(Recorded data)
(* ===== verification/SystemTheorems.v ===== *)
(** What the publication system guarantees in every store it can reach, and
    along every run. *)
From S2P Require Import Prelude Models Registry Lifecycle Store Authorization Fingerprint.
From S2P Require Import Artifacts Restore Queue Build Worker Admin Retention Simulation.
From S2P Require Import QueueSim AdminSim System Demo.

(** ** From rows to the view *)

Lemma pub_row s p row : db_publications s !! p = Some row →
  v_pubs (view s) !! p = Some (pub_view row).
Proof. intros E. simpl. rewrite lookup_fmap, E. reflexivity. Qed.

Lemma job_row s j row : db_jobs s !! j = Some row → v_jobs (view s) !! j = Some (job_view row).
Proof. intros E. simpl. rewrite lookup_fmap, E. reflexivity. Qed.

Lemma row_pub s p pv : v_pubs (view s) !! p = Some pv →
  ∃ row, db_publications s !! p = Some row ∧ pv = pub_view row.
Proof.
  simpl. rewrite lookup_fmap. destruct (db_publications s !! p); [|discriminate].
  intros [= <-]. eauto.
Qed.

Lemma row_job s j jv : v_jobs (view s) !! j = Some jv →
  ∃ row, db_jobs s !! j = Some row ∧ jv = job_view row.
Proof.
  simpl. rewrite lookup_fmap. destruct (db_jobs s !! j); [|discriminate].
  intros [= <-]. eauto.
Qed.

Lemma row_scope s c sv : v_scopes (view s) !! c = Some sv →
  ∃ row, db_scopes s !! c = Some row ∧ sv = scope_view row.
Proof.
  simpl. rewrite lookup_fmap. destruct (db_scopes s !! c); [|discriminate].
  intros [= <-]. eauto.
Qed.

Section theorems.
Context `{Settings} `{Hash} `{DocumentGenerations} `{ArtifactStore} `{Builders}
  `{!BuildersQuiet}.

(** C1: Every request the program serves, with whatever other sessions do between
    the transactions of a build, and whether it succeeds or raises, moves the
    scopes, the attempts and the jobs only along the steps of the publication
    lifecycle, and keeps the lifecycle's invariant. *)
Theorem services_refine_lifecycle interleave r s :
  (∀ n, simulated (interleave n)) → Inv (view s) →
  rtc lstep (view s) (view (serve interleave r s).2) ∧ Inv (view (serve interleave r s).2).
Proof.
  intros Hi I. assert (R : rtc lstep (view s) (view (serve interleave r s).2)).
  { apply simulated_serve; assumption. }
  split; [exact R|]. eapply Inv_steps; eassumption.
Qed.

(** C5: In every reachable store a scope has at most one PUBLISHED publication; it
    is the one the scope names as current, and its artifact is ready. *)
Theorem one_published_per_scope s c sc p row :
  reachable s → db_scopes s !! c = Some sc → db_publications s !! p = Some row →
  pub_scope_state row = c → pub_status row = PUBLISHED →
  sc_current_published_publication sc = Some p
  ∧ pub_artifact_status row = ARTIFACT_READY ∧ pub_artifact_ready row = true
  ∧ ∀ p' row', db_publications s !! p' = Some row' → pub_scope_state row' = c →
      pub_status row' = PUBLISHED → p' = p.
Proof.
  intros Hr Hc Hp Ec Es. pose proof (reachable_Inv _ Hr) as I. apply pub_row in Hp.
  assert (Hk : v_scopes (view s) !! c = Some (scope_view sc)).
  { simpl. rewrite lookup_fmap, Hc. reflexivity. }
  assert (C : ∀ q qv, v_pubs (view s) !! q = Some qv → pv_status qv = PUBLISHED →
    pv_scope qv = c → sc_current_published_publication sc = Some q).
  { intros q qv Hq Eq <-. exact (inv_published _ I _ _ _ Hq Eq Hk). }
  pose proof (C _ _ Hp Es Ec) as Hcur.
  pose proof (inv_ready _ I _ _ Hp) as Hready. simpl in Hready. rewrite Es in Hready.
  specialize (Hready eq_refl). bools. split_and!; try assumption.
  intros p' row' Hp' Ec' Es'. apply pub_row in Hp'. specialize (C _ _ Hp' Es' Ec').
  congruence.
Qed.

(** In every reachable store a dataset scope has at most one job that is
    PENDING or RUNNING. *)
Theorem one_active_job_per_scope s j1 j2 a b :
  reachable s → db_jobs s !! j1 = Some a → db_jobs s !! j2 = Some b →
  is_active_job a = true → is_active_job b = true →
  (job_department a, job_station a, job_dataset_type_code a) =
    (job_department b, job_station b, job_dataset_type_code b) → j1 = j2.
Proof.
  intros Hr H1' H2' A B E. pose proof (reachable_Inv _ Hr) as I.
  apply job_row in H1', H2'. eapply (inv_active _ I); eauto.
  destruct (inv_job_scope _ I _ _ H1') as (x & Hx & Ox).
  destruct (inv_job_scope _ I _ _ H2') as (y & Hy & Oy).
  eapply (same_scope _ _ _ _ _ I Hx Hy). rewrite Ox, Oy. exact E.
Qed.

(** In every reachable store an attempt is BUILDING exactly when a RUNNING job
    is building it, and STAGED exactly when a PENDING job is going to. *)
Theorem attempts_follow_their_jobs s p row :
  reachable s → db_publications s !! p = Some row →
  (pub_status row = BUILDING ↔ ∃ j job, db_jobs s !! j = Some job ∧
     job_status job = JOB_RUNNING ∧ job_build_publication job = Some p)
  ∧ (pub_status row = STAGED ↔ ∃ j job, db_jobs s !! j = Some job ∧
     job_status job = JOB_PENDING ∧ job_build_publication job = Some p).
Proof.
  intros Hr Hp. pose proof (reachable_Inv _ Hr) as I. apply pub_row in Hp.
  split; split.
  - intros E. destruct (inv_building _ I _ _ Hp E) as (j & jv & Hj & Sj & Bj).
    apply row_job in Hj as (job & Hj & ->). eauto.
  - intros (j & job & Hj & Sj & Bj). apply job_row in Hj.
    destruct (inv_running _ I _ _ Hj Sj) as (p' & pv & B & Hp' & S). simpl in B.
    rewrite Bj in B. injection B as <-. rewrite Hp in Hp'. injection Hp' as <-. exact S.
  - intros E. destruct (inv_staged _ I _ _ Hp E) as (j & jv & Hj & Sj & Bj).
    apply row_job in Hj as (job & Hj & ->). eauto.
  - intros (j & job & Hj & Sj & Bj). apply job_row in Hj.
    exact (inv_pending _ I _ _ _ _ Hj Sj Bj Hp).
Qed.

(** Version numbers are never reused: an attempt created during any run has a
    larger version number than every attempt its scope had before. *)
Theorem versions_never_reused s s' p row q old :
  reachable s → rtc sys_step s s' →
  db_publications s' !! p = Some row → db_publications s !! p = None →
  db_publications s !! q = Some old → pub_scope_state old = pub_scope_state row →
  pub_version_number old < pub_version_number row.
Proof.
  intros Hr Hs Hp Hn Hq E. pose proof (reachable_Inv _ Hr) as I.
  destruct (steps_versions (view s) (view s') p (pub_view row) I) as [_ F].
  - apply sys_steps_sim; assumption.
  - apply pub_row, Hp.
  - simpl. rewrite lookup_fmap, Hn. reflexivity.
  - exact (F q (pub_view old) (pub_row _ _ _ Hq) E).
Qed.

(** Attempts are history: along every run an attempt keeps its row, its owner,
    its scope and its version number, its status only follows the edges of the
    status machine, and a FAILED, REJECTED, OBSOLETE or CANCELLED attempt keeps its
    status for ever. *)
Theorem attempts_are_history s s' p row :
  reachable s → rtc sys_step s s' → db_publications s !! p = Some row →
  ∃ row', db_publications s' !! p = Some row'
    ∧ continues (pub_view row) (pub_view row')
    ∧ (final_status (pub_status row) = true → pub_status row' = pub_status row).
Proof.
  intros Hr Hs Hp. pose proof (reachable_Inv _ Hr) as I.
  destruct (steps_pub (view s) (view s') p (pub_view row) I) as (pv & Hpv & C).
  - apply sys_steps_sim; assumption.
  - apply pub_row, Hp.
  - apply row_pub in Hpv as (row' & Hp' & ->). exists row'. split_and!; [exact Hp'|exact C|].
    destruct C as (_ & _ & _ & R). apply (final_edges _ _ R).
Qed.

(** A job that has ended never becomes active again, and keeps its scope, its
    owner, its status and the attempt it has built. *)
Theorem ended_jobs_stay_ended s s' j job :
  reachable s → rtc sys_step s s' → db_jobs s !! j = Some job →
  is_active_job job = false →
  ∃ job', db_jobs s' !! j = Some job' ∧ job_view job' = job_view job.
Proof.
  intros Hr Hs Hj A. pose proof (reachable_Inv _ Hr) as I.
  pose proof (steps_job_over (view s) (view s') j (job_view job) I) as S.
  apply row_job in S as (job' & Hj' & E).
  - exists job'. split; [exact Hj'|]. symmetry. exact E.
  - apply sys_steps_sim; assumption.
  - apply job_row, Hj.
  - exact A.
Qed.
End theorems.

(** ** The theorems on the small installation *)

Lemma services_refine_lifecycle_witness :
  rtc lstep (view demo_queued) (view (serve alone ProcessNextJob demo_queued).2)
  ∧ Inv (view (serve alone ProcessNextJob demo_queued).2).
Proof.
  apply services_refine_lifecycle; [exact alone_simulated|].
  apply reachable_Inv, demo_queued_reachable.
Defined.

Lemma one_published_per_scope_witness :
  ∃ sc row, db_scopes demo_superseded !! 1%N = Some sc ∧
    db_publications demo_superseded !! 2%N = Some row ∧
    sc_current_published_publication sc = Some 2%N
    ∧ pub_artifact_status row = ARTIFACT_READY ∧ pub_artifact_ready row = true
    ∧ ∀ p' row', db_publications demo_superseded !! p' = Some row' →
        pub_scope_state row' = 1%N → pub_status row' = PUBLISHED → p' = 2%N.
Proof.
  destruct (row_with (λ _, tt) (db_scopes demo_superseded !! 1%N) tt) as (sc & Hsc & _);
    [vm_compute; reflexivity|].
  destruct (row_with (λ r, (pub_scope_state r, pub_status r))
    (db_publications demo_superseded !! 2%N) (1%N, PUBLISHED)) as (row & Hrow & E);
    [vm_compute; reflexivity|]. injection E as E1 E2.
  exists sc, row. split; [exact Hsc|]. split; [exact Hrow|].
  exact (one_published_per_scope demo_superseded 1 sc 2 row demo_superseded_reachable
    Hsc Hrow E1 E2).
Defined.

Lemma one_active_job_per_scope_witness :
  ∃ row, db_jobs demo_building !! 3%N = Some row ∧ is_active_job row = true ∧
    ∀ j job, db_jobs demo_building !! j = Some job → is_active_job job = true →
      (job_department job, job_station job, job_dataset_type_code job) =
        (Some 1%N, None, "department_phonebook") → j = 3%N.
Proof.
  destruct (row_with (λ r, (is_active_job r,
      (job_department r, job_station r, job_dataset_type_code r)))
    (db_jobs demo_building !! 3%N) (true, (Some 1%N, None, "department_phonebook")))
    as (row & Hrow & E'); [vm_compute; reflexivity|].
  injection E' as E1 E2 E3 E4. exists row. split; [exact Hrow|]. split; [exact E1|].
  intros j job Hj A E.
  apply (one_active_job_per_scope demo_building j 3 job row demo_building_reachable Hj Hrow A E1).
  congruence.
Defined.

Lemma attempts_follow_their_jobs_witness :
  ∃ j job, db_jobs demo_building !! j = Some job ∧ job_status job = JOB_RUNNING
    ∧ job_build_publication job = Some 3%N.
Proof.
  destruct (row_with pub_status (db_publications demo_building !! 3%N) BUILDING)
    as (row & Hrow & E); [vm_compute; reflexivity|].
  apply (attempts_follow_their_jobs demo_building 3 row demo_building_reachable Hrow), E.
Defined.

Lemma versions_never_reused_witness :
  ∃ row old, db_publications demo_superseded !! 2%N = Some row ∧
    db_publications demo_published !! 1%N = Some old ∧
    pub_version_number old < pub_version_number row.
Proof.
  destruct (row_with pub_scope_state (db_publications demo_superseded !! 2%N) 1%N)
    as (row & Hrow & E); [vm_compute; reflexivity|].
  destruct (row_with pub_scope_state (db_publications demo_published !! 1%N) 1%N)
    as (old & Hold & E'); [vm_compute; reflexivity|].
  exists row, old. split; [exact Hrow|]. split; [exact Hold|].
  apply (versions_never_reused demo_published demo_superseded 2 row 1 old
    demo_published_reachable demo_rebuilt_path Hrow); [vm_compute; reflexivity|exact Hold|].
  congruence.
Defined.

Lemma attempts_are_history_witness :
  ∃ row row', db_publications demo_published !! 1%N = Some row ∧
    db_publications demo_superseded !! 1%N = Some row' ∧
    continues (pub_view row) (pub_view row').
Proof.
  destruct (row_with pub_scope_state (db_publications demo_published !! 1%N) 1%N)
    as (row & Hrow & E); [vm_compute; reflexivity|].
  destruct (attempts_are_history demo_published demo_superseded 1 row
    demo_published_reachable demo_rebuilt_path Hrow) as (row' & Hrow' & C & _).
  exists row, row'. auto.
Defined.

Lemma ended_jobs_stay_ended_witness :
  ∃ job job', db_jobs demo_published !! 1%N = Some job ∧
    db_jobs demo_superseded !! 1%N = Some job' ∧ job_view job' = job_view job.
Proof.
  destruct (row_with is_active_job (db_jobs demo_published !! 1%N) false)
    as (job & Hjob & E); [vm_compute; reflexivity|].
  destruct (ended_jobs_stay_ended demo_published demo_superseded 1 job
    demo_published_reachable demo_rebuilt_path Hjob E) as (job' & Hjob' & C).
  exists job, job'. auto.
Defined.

==

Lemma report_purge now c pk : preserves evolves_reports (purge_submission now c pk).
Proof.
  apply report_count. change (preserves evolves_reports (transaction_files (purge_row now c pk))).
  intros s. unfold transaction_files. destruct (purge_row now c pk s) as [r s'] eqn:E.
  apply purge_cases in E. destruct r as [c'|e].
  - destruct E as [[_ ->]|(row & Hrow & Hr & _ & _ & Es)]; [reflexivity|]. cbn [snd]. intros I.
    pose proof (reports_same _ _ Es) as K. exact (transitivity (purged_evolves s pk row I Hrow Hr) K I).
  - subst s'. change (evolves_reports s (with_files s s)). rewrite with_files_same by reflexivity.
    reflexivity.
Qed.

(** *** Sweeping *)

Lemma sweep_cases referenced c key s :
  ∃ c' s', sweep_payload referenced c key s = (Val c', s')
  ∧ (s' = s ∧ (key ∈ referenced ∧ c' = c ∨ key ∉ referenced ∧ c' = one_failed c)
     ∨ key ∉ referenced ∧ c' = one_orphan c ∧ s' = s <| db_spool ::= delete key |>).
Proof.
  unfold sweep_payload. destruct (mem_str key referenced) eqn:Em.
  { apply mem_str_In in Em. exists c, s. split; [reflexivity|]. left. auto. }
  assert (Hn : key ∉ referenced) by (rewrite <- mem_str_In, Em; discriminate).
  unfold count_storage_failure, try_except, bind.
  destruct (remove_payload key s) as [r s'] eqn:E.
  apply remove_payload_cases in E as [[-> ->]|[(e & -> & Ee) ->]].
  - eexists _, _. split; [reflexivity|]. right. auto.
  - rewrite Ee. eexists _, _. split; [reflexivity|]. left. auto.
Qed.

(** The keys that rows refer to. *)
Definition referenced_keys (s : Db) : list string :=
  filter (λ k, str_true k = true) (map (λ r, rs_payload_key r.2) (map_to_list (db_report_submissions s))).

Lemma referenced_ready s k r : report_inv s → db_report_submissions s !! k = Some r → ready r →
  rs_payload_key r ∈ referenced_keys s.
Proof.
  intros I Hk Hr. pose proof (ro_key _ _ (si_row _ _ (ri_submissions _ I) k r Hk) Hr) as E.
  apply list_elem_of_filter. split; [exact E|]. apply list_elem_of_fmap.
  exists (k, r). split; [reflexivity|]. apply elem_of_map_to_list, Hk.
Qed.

Exercise details: Take every line from the records above that has the word "lstep" and copy it.

Response box:
  rtc lstep (view s) (view (serve interleave r s).2) ∧ Inv (view (serve interleave r s).2).
  intros Hi I. assert (R : rtc lstep (view s) (view (serve interleave r s).2)).
  rtc lstep (view demo_queued) (view (serve alone ProcessNextJob demo_queued).2)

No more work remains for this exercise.